Fire investigators in 2012 made no mention of a body in the scorched Marcy Street home where a skeleton was found earlier this month, according to Akron fire reports.
The fire devastated the abandoned home at 1345 Marcy St. on Nov. 24, 2012. Investigators estimated it caused $12,000 in damage to the dilapidated $24,000 home.
According to fire reports, the blaze began in a bedroom closet and rose into the attic. Investigators theorized it was started by “a vagrant trying to stay warm.” Neighbors reported to firefighters that people — some of whom were identified as “crack heads” — came and went from the abandoned house on a regular basis.
The home has remained vacant, though without its windows boarded, ever since the fire — until a human skull appeared on the sidewalk outside the house earlier this month. A neighbor who took photos of the skull declined to share them with a Beacon Journal reporter, but he did allow the reporter to view the photos.
The skull appeared charred in places and a tuft of blondish hair clung to its top. Some teeth were missing from its mouth and part of the head appeared to have been bashed in.

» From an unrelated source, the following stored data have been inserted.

Lemma saveItems_loop_lookups {W} (H : Handler Cmd W) (this : ItemService)
  (dto : SaveItemsDTO) (hashes : list ItemHash) :
  forall (arrays : list Item * list ItemConflict) (w w' : W)
    (o : Outcome (list Item * list ItemConflict)) (log : list (Entry Cmd)),
    exec H (for_of hashes (saveItems_iteration this dto) arrays) w
    = (o, (w', log)) ->
    (exists n, lookupsOf log = firstn n (map ItemHash.uuid hashes))
    /\ (forall arrays', o = Returned arrays' ->
                        lookupsOf log = map ItemHash.uuid hashes).
Proof.
  induction hashes as [| itemHash hashes IH]; intros arrays w w' o log E.
  - unfold exec in E. simpl in E. injection E as <- _ <-.
    split; [exists 0%nat |]; reflexivity.
  - simpl in E. apply exec_bind in E.
    destruct E as [[arrays1 [w1 [log1 [log2 [E1 [E2 ->]]]]]] | [e [E1 ->]]].
    + pose proof (saveItems_iteration_lookups H this dto itemHash arrays w)
        as Hfirst.
      rewrite E1 in Hfirst. simpl in Hfirst.
      destruct (IH _ _ _ _ _ E2) as [[n Hn] Hall].
      rewrite lookupsOf_app, Hfirst. split.
      * exists (S n). simpl. rewrite Hn. reflexivity.
      * intros arrays' Ho. simpl. rewrite (Hall _ Ho). reflexivity.
    + pose proof (saveItems_iteration_lookups H this dto itemHash arrays w)
        as Hfirst.
      rewrite E1 in Hfirst. simpl in Hfirst. rewrite Hfirst.
      split; [exists 1%nat; reflexivity | discriminate].
Qed.

(** X3: [saveItems] looks the item hashes up one by one in the order of the
    request, each once: at any end of the call the uuids looked up are an
    initial segment of the request's, and all of them when the call
    returns. *)
Theorem saveItems_looks_up_in_order {W} (H : Handler Cmd W)
  (this : ItemService) (dto : SaveItemsDTO) (w : W) :
  let outcome := exec H (saveItems this dto) w in
  (exists n,
      lookupsOf (snd (snd outcome))
      = firstn n (map ItemHash.uuid (itemHashes dto)))
  /\ (forall result,
         fst outcome = Returned result ->
         lookupsOf (snd (snd outcome)) = map ItemHash.uuid (itemHashes dto)).
Proof.
  intros outcome. subst outcome.
  destruct (exec H (saveItems this dto) w) as [o [w' log]] eqn:E.
  apply saveItems_log in E. simpl.
  destruct E as [[e [-> ->]] | [t [w1 [o1 [loopLog [Eloop [-> Eo]]]]]]].
  - split; [exists 0%nat; reflexivity | discriminate].
  - destruct (saveItems_loop_lookups H this dto _ _ _ _ _ _ Eloop)
      as [Hprefix Hall].
    change (lookupsOf
              (entry Z TimerGetTimestampInMicroseconds (Returned t) :: loopLog))
      with (lookupsOf loopLog).
    split; [exact Hprefix |].
    intros result ->.
    destruct o1 as [[pushed conflicts0] | e]; [| discriminate].
    apply (Hall _ eq_refl).
Qed.

Lemma saveItems_looks_up_in_order_witness :
  lookupsOf
    (snd (snd (exec (InMemory.handle Sample.service)
                 (saveItems Sample.service
                    (Sample.saveRequest
                       [Sample.contentHash "A" "new" (Some 1000);
                        Sample.contentHash "D" "ddd" None]))
                 (Sample.world 5000 [Sample.note "A" "aaa" 60 1000]))))
  = ["A"; "D"].
Proof.
  destruct (saveItems_looks_up_in_order (InMemory.handle Sample.service)
              Sample.service
              (Sample.saveRequest
                 [Sample.contentHash "A" "new" (Some 1000);
                  Sample.contentHash "D" "ddd" None])
              (Sample.world 5000 [Sample.note "A" "aaa" 60 1000]))
    as [_ Hall].
  eapply Hall. vm_compute. reflexivity.
Defined.

(** *** Writes need a passed validation *)

Lemma approvals_app (l1 l2 : list (Entry Cmd)) :
  approvals (l1 ++ l2) = approvals l1 ++ approvals l2.
Proof.
  unfold approvals. rewrite collect_app. apply filter_app.
Qed.

Lemma saveItems_iteration_saves_validated {W} (H : Handler Cmd W)
  (this : ItemService) (dto : SaveItemsDTO) (itemHash : ItemHash)
  (arrays : list Item * list ItemConflict) (w : W) :
  let log :=
    snd (snd (exec H (saveItems_iteration this dto itemHash arrays) w)) in
  (List.length (savesOf log) <= List.length (approvals log))%nat
  /\ (List.length (collect factoryCall log) <= List.length (approvals log))%nat.
Proof.
  enter_iteration arrays. unfold approvals, collect.
  repeat (unfold logging; simpl;
          first
            [ match goal with
              | |- context [negb (passed ?r)] =>
                  destruct (passed r) eqn:?; simpl
              end
            | answer H
            | branch
            | match goal with
              | |- context [match ?x with Some _ => _ | None => _ end] =>
                  destruct x; simpl
              | |- context [assignFromItemHash ?a ?b ?c ?d] =>
                  destruct (assignFromItemHash a b c d) as [? ?]; simpl
              end ]).
  all: repeat match goal with
              | Hp : passed ?r = _ |- _ => rewrite Hp
              end; simpl; split; lia.
Qed.

Lemma saveItems_loop_saves_validated {W} (H : Handler Cmd W)
  (this : ItemService) (dto : SaveItemsDTO) (hashes : list ItemHash)
  (arrays : list Item * list ItemConflict) (w : W) :
  let log :=
    snd (snd (exec H (for_of hashes (saveItems_iteration this dto) arrays)
                w)) in
  (List.length (savesOf log) <= List.length (approvals log))%nat
  /\ (List.length (collect factoryCall log) <= List.length (approvals log))%nat.
Proof.
  intros log. subst log. unfold exec.
  destruct (run (logging H)
              (for_of hashes (saveItems_iteration this dto) arrays) (w, []))
    as [o [w' log]] eqn:E. simpl.
  revert E.
  apply (for_of_log H
           (fun log =>
              (List.length (savesOf log) <= List.length (approvals log))%nat
              /\ (List.length (collect factoryCall log)
                  <= List.length (approvals log))%nat)).
  - intros itemHash arrays0 w0 log0 o0 w0' log0' _ [Hsaves Hcreates] Estep.
    apply exec_frame in Estep. destruct Estep as [more [Estep ->]].
    pose proof (saveItems_iteration_saves_validated H this dto itemHash
                  arrays0 w0) as Hturn.
    rewrite Estep in Hturn. simpl in Hturn.
    rewrite savesOf_app, approvals_app, collect_app, !length_app. lia.
  - split; simpl; lia.
Qed.

(** X4: [saveItems] writes nothing the validator has not let through: at
    any end of the call, the calls of [itemRepository.save] and those of
    the item factory are each at most as many as the validations that
    answered [passed]. *)
Theorem saveItems_saves_only_validated {W} (H : Handler Cmd W)
  (this : ItemService) (dto : SaveItemsDTO) (w : W) :
  let log := snd (snd (exec H (saveItems this dto) w)) in
  (List.length (savesOf log) <= List.length (approvals log))%nat
  /\ (List.length (collect factoryCall log) <= List.length (approvals log))%nat.
Proof.
  intros log. subst log.
  destruct (exec H (saveItems this dto) w) as [o [w' log]] eqn:E.
  apply saveItems_log in E. simpl.
  destruct E as [[e [-> ->]] | [t [w1 [o1 [loopLog [Eloop [-> Eo]]]]]]].
  - split; simpl; lia.
  - pose proof (saveItems_loop_saves_validated H this dto (itemHashes dto)
                  ([], []) w1) as Hloop.
    rewrite Eloop in Hloop. exact Hloop.
Qed.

Anthropologists from Mercyhurst University in Pennsylvania were called to the scene, where they found a full human skeleton inside the scorched house. A joint investigation is ongoing, including the resources of the university, Akron police and fire departments and the Summit County Medical Examiner’s Office.

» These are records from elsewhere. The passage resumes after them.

Lemma sameTurn_right (a b c : Message.t) :
  sameTurn a b = true → sameTurn c a = sameTurn c b.
Proof.
  intros [Hts Hrole]%sameTurn_true. unfold sameTurn. by rewrite Hts, Hrole.
Qed.

Lemma fst_keepMessage (messages : list Message.t) (idx : Z) (msg : Message.t) :
  (keepMessage (messages, idx) msg).1 = replaceOrAppend messages msg.
Proof.
  unfold keepMessage, replaceOrAppend, sameTurn.
  destruct (last messages); [|done]. by destruct (_ && _).
Qed.

Lemma replaceOrAppend_unnumbered (messages : list Message.t) (msg : Message.t) :
  unnumbered <$> replaceOrAppend messages msg
  = replaceOrAppend (unnumbered <$> messages) (unnumbered msg).
Proof.
  unfold replaceOrAppend. rewrite fmap_last, length_fmap.
  destruct (last messages) as [prev|]; simpl.
  - change (sameTurn (unnumbered prev) (unnumbered msg)) with (sameTurn prev msg).
    destruct (sameTurn prev msg).
    + by rewrite list_fmap_insert.
    + by rewrite fmap_app.
  - by rewrite fmap_app.
Qed.

(** The loop invariant of deduplication: with a last message [m] in
    place, the records still to come are merged into it or appended
    exactly as [lastOfRuns] says. *)
Lemma replaceOrAppend_lastOfRuns (records front : list Message.t)
    (m : Message.t) :
  foldl replaceOrAppend (front ++ [m]) records
  = front ++ lastOfRuns (m :: records).
Proof.
  revert front m. induction records as [|r records IH]; intros front m.
  - done.
  - cbn [foldl]. unfold replaceOrAppend at 2. rewrite last_snoc.
    change (lastOfRuns (m :: r :: records))
      with (if sameTurn m r then lastOfRuns (r :: records)
            else m :: lastOfRuns (r :: records)).
    destruct (sameTurn m r).
    + rewrite length_app. simpl.
      replace (length front + 1 - 1)%nat with (length front + 0)%nat by lia.
      rewrite insert_app_r. simpl. apply IH.
    + rewrite IH. by rewrite <- app_assoc.
Qed.

Lemma foldl_replaceOrAppend_nil (records : list Message.t) :
  foldl replaceOrAppend [] records = lastOfRuns records.
Proof.
  destruct records as [|r records]; [done|].
  cbn [foldl]. apply (replaceOrAppend_lastOfRuns records [] r).
Qed.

One important question investigators ponder is who put the skull on the sidewalk and why.
But until the investigation is complete — which could be months from now — the community can only theorize about the house on Marcy Street.
According to Summit County property records, the house was owned by Charlene Harrison until 2008, when she couldn’t keep up with tax payments. It was sold in a bulk sale to Go Invest Wisely LLC, a now-defunct Utah-based company that bought up dilapidated homes across the country and tried to sell them as rent-to-own homes.
Hundreds of lawsuits were filed against Go Invest Wisely in the years that followed — including almost 100 in Cuyahoga County — by cities and others who said many of the homes the company purchased were not maintained while buyers were sought and property taxes were not paid. Lawyers said the homes dropped property values in the neighborhoods where they stood.
The house on Marcy Street — which has $16,000 in back taxes owed on it — is one of those homes.
In October, the Summit County Reutilization Corporation, a land bank, filed in Summit County Common Pleas Court to acquire the home. Patrick Brown, the land bank’s executive director, said inspectors are required to establish a house is abandoned before filing in court, but they don’t have the authority to enter the home until the land bank possesses the property deed.
Brown told the Beacon Journal that the organization intends to demolish the home as part of a revitalization effort.
It’s unclear how much longer the house may stand, but Brown said the skeleton inside would have been discovered regardless of the skull’s sudden appearance.
“For multiple reasons once we acquire a property, we do a walk-through inside and outside. Somebody would have walked through the house in the coming weeks or months and found that body,” he said. “But it still doesn’t help us figure out who was in there and put the skull out there on the sidewalk.”